Not Using Credit - A large part of your credit score revolves around how you deal with your existing loans and credit cards. If you don’t use credit at all, then it is difficult to build that credit history. Even if you try to use cash for everything, you should consider putting the occassional item on credit and paying it off so as to build your credit history.
Scrambling for Credit - One thing that has a negative impact on your credit score is applying for multiple cars or loans in a very short space fo time. This is often as sign of financial difficulties and can result in credit providers viewing your credit negatively. Try not to apply for too many cards at one time.

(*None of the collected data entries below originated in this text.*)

End Sample.

(** ** Further vocabulary: variations of a request *)

(** The same request sent with another cookie jar. *)
Definition set_COOKIES (request : Request) (jar : gmap string string) : Request :=
  {| data := data request; data_mutable := data_mutable request;
     COOKIES := jar; csrf_token := csrf_token request |}.

(** The views whose [post] is [TokenRefreshViewBase.post]. *)
Definition is_refresh (v : View) : bool :=
  match v with
  | RefreshPair | RefreshSliding => true
  | _ => false
  end.

(** The one place where a view reads [request.COOKIES]: a refresh view,
    with [AUTH_COOKIE] set, on an empty body. *)
Definition reads_cookie_jar (v : View) (E : Env) (request : Request) : bool :=
  is_refresh v && cookie_transport E && bool_decide (data request = ∅).

(** The body field and the cookie of [extract_token_from_cookie], by view. *)
Definition token_field (v : View) : string :=
  match v with
  | RefreshSliding => "token"
  | _ => "refresh"
  end.

Definition token_cookie_name (v : View) (E : Env) : string :=
  match v with
  | RefreshSliding => AUTH_COOKIE (api_settings E)
  | _ => refresh_cookie_name E
  end.

(** ** Deployments with other serializers *)

Module Custom.

(** A serializer that accepts every body and answers with an access
    token only; one whose payload has neither [access] nor [token]; one
    that rejects every body with a validation error. *)
Definition lenient : Serializer := λ _, Ok {[ "access" := "A9" ]}.

Definition bare : Serializer := λ _, Ok ∅.

Definition strict : Serializer := λ _, Raise (OtherError "This field is required.").

(** The sample deployment with every serializer path resolved to
    [serializer], or to nothing. *)
Definition env_with (serializer : option Serializer) (rotate : bool) : Env :=
  {| api_settings := Sample.settings_of "jwt" rotate;
     datetime_now := 1000000000;
     datetime_fromtimestamp := λ t, t * 1000000;
     reverse := Sample.routes;
     RefreshToken := Sample.parse;
     import_string := λ _, serializer |}.

(** The token primitive's verification in the sample deployment. *)
Definition check (raw : string) : option string :=
  match Sample.parse raw with
  | Ok _ => None
  | Raise _ => Some "Token is invalid or expired"
  end.

Definition refresh_bad : Request :=
  {| data := {[ "refresh" := "bad" ]}; data_mutable := true; COOKIES := ∅; csrf_token := false |}.

End Custom.

(** * Properties *)

(** ** Running the monad *)

Lemma bind_run {A B : Type} (m : M A) (f : A → M B) (request : Request) :
  (m ≫= f) request =
  match m request with
  | Ok (a, request') => f a request'
  | Raise e => Raise e
  end.
Proof. reflexivity. Qed.

(** ** Cookie names *)

Lemma append_ne_self (s t : string) : t ≠ EmptyString → s ≠ s +:+ t.
Proof.
  intros Ht. induction s as [|a s IH].
  - intros H. apply Ht. symmetry. exact H.
  - intros H. apply IH.
    change (String a s +:+ t) with (String a (s +:+ t)) in H.
    by injection H.
Qed.

(** The access (or sliding) cookie and the refresh cookie never share a name. *)
Lemma refresh_cookie_name_ne (E : Env) :
  AUTH_COOKIE (api_settings E) ≠ refresh_cookie_name E.
Proof. apply append_ne_self. discriminate. Qed.

(** ** The single [post] funnel *)

Lemma post_resolve (v : View) (E : Env) (request : Request) :
  post v E request =
  match resolve v E request with
  | Ok request1 =>
      TokenViewBase.post E (_serializer_class v E) (set_auth_cookies v E) request1
  | Raise e => Raise e
  end.
Proof.
  destruct v; try reflexivity.
  - unfold post, TokenRefreshView.post, TokenRefreshViewBase.post, resolve.
    rewrite bind_run. destruct (cookie_transport E); [|reflexivity].
    rewrite bind_run. cbn.
    by destruct (TokenRefreshView.extract_token_from_cookie E request).
  - unfold post, TokenRefreshSlidingView.post, TokenRefreshViewBase.post, resolve.
    rewrite bind_run. destruct (cookie_transport E); [|reflexivity].
    rewrite bind_run. cbn.
    by destruct (TokenRefreshSlidingView.extract_token_from_cookie E request).
Qed.

Lemma TokenViewBase_post_run (E : Env) (cls : string)
    (self_set_auth_cookies : Response → Data → M Response)
    (serializer : Serializer) (request : Request) :
  TokenViewBase.get_serializer_class E cls = Ok serializer →
  TokenViewBase.post E cls self_set_auth_cookies request =
  match serializer (data request) with
  | Ok d =>
      if cookie_transport E
      then self_set_auth_cookies (mkResponse d HTTP_200_OK) d (with_csrf_token request)
      else Ok (mkResponse d HTTP_200_OK, request)
  | Raise (TokenError arg0) => Raise (InvalidToken arg0)
  | Raise e => Raise e
  end.
Proof.
  intros Hcls. unfold TokenViewBase.post.
  rewrite bind_run. unfold get_request. rewrite bind_run.
  unfold lift at 1. rewrite Hcls.
  rewrite bind_run. unfold TokenViewBase.is_valid.
  destruct (serializer (data request)) as [d|e].
  - cbn. destruct (cookie_transport E); reflexivity.
  - by destruct e.
Qed.

Lemma TokenViewBase_post_Ok_inv (E : Env) (cls : string)
    (self_set_auth_cookies : Response → Data → M Response)
    (request request' : Request) (response : Response) :
  TokenViewBase.post E cls self_set_auth_cookies request = Ok (response, request') →
  ∃ serializer d,
    TokenViewBase.get_serializer_class E cls = Ok serializer ∧
    serializer (data request) = Ok d ∧
    if cookie_transport E
    then self_set_auth_cookies (mkResponse d HTTP_200_OK) d (with_csrf_token request)
         = Ok (response, request')
    else response = mkResponse d HTTP_200_OK ∧ request' = request.
Proof.
  intros H.
  destruct (TokenViewBase.get_serializer_class E cls) as [serializer|e] eqn:Hcls.
  - rewrite (TokenViewBase_post_run _ _ _ serializer) in H by done.
    exists serializer. destruct (serializer (data request)) as [d|e] eqn:Hser.
    + exists d. split; [done|]. split; [done|].
      destruct (cookie_transport E); [done|]. by simplify_eq.
    + by destruct e.
  - unfold TokenViewBase.post in H. rewrite bind_run in H.
    unfold get_request in H. rewrite bind_run in H.
    unfold lift at 1 in H. by rewrite Hcls in H.
Qed.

Giving False Information - Never, ever attempt to be misleading on loan or credit card applications. If you are caught (and it is easy to get caught) then this can really destroy your credit score and make it exceptionally difficult to get credit in the future. Be honest, act with integrity and it is possible to improve your score. Be deceiptful and you can destroy it all.
Allowing Debts to go Over a Month - A very big portion (35%) of your credit score is based on debts that you fail to repay within 30 days after the due date. If you are going to be late paying a bill, then make sure it doesn’t go longer than 30 days. You may even want to try calling your creditor to let them know that you are currently aware of teh debt and making arrangements to pay it.
Starting a Credit History Too Late - Having no credit history really isn’t that much better than having a bad credit history. Consider getting and using a credit card (responsibly) even if you don’t think you need it. Getting a credit card at a young age and training to pay it off every month can help establish a long and reliable credit history. Get started now and see the benefits when it comes time for you to start getting loans.
Not Knowing Your Credit Score - Keeping tabs on your credit score is easy, free and recommended. Creditors make mistakes and some of those mistakes make their way onto your credit score. By getting a copy of your credit report every year, you can take steps to correct those mistakes and also know where you credit score stands.